* [What needs to be done]:
Copy each line below that has "split".

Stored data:

Lemma gcm_start_has (d : bool) key nonce aad text :
let '(out, g) := (if d then wc_AesGcmEncryptUpdate else wc_AesGcmDecryptUpdate)
    ((if d then wc_AesGcmEncryptInit else wc_AesGcmDecryptInit) key nonce) text aad in
out = stream_xor (gcm_stream key nonce) 0 text /\ gcm_has d key nonce aad (if d then out else text) g.
Proof. destruct d; [apply gcm_encrypt_start|apply gcm_decrypt_start]. Qed.

Lemma gcm_next_has (d : bool) key nonce aad ct g text :
gcm_has d key nonce aad ct g ->
let '(out, g') := (if d then wc_AesGcmEncryptUpdate else wc_AesGcmDecryptUpdate) g text [] in
out = stream_xor (gcm_stream key nonce) (length ct) text /\
gcm_has d key nonce aad (ct ++ if d then out else text) g'.
Proof. destruct d; [apply gcm_encrypt_next|apply gcm_decrypt_next]. Qed.

Lemma yields_gcm_update c text data :
aead_ready AES_GCM c -> fits_word32 (zlen data) = true -> engine_at AES_GCM c text ->
yields (O := O) (gcm_stream_update c data) (stream_post AES_GCM c text data).
Proof.
intros Hr Hd Hat. unfold gcm_stream_update, engine_at, gcm_init in *. cbv zeta.
rewrite (ready_nonce_buf _ _ Hr), (ready_aad_buf _ _ Hr), (word32_buf_small data) by done.
pose proof (cipher_of_app AES_GCM c text data) as Happ.
destruct (aead_streaming c); cbn [negb].
- eapply yields_bind; [by apply (yields_ret _ (fun g => g = aead_gcm c))|done|]. intros g ->.
  pose proof (gcm_next_has _ _ _ _ _ _ data Hat) as Hn. rewrite cipher_of_length in Hn.
  destruct ((if aead_direction c then _ else _) _ _ _) as [out g']. destruct Hn as [Hout Hn].
  apply yields_stream_end; [done|by eexists _, _, _|]. unfold engine_has. simpl.
  change (cipher_of AES_GCM (aead_with_gcm g' c)) with (cipher_of AES_GCM c). rewrite Happ. simpl.
  by rewrite <- Hout.
- subst text. pose proof (gcm_start_has (aead_direction c) (word32_buf (aead_key c)) (aead_nonce c)
                            (aead_aad c) data) as Hn. set (g0 := (if aead_direction c then wc_AesGcmEncryptInit else wc_AesGcmDecryptInit)
                                     (word32_buf (aead_key c)) (aead_nonce c)) in *.
  eapply yields_bind; [apply yields_calls; by apply (yields_ret g0 (fun g => g = g0))|done|].
  intros g ->. destruct ((if aead_direction c then _ else _) _ _ _) as [out g']. destruct Hn as [Hout Hn].
  apply yields_stream_end; [done|by eexists _, _, _|]. unfold engine_has, cipher_of. simpl.
  unfold aead_crypt. simpl. by rewrite <- Hout.
Qed.

Lemma yields_chacha_init c :
aead_ready CHACHA_POLY c ->
yields (O := O) (chacha_stream_init c)
  (chacha_has (aead_direction c) (aead_key c) (aead_nonce c) (aead_aad c) []).
Proof.
intros Hr. unfold chacha_stream_init. rewrite (ready_aad_buf _ _ Hr).
eapply yields_bind; [apply yields_call|done|]. intros h ->.
pose proof (chacha_init (aead_key c) (aead_nonce c) (aead_direction c)) as Hi.
destruct (Z.ltb_spec 0 (zlen (aead_aad c))) as [Hl|Hl].
- eapply yields_mono; [apply yields_call|]. intros h ->. by apply chacha_aad.
- apply yields_ret. rewrite (zlen_0_nil (aead_aad c)); [done|]. pose proof (zlen_nonneg (aead_aad c)). lia.
Qed.

Lemma yields_chacha_update c text data :
aead_ready CHACHA_POLY c -> fits_word32 (zlen data) = true -> engine_at CHACHA_POLY c text ->
yields (O := O) (chacha_stream_update c data) (stream_post CHACHA_POLY c text data).
Proof.
intros Hr Hd Hat. unfold chacha_stream_update, engine_at in *. cbv zeta. rewrite (word32_buf_small data) by done.
set (has := chacha_has (aead_direction c) (aead_key c) (aead_nonce c) (aead_aad c) (cipher_of CHACHA_POLY c text)).
assert (Hstart : yields (O := O) (Op := wolfpsa_aead_ctx)
  (if negb (aead_streaming c) then chacha_stream_init c else mret (inr (aead_chacha c))) has).
{ destruct (aead_streaming c); cbn [negb]; [by apply yields_ret|]. subst text has.
  replace (cipher_of CHACHA_POLY c []) with (@nil byte); [by apply yields_chacha_init|].
  unfold cipher_of. by destruct (aead_direction c). }
eapply yields_bind; [exact Hstart|done|]. intros h Hh.
pose proof (chacha_data _ _ _ _ _ _ data Hh) as Hn. rewrite cipher_of_length in Hn.
destruct (wc_ChaCha20Poly1305_UpdateData h data) as [out h']. destruct Hn as [Hout Hn].
apply yields_stream_end; [done|by eexists _, _, _|]. unfold engine_has. simpl.
change (cipher_of CHACHA_POLY (aead_with_chacha h' c)) with (cipher_of CHACHA_POLY c).
rewrite cipher_of_app. simpl. by rewrite <- Hout.
Qed.

Lemma yields_ccm_stream c text data :
aead_ready AES_CCM c -> engine_at AES_CCM c text ->
yields (O := O) (ccm_stream_update c data) (stream_post AES_CCM c text data).
Proof.
intros Hr Hat. unfold ccm_stream_update, engine_at in *.
destruct (ready_ccm c Hr) as (_ & Hn & Hp). pose proof (aw_aad _ _ (ar_wf _ _ Hr)) as Haad.
set (k := wc_AesSetKeyDirect (word32_buf (aead_key c))) in *.
set (mac0 := ccm_mac0 k (aead_nonce c) (aead_aad c) (aead_plaintext_expected c) (aead_tag_length c)).
assert (Hstart : yields (O := O) (Op := wolfpsa_aead_ctx)
  (if negb (aead_streaming c)
   then wolfpsa_aead_ccm_init (aead_key c) (aead_nonce c) (aead_aad c)
          (aead_plaintext_expected c) (aead_tag_length c)
   else mret (inr (aead_ccm c)))
  (fun m => ccm_has k (aead_nonce c) mac0 m (plain_of AES_CCM c text))).
{ destruct (aead_streaming c); cbn [negb]; [by apply yields_ret|]. subst text.
  replace (plain_of AES_CCM c []) with (@nil byte); [by apply yields_ccm_init|].
  unfold plain_of. by destruct (aead_direction c). }
eapply yields_bind; [exact Hstart|done|]. intros m Hm.
eapply yields_map; [eapply (yields_ccm_update k (aead_nonce c)); [lia|exact Hm]|done|].
intros [out m'] [Hout Hm']. cbn [fst snd] in *. eexists. split; [done|].
rewrite plain_of_length in Hout.
split; [exact Hout|]. split; [by eexists _, _, _|]. cbn [snd]. unfold engine_has. cbv zeta.
change (plain_of AES_CCM (aead_with_ccm m' c)) with (plain_of AES_CCM c). rewrite plain_of_app.
replace (stream_xor (aead_stream AES_CCM (aead_key c) (aead_nonce c)) (length text) data) with out
  by exact Hout.
exact Hm'.
Qed.

Lemma yields_stream_update a c text data :
aead_ready a c -> aead_streams a = true -> fits_word32 (zlen data) = true -> engine_at a c text ->
yields (O := O) (wolfpsa_aead_stream_update c data) (stream_post a c text data).
Proof.
intros Hr Hs Hd Hat. unfold wolfpsa_aead_stream_update.
destruct (algo_tests _ _ (aw_algo _ _ (ar_wf _ _ Hr))) as (-> & -> & -> & _).
unfold aead_streams, aead_built in Hs. destruct a; simpl; rewrite ?andb_true_r in Hs; rewrite Hs.
- by apply yields_gcm_update.
- by apply yields_ccm_stream.
- by apply yields_chacha_update.
Qed.

(** The engines that a build lacks. *)
Lemma stream_update_lacks a c data :
aead_ready a c -> aead_streams a = false ->
wolfpsa_aead_stream_update (O := O) c data = mret (inl PSA_ERROR_NOT_SUPPORTED).
Proof.
intros Hr Hs. unfold wolfpsa_aead_stream_update.
destruct (algo_tests _ _ (aw_algo _ _ (ar_wf _ _ Hr))) as (-> & -> & -> & _).
unfold aead_streams, aead_built in Hs. destruct a; simpl; rewrite ?andb_true_r in Hs; by rewrite Hs.
Qed.
End AeadRules.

* [Solution]:
intros [out m'] [Hout Hm']. cbn [fst snd] in *. eexists. split; [done|].
split; [exact Hout|]. split; [by eexists _, _, _|]. cbn [snd]. unfold engine_has. cbv zeta.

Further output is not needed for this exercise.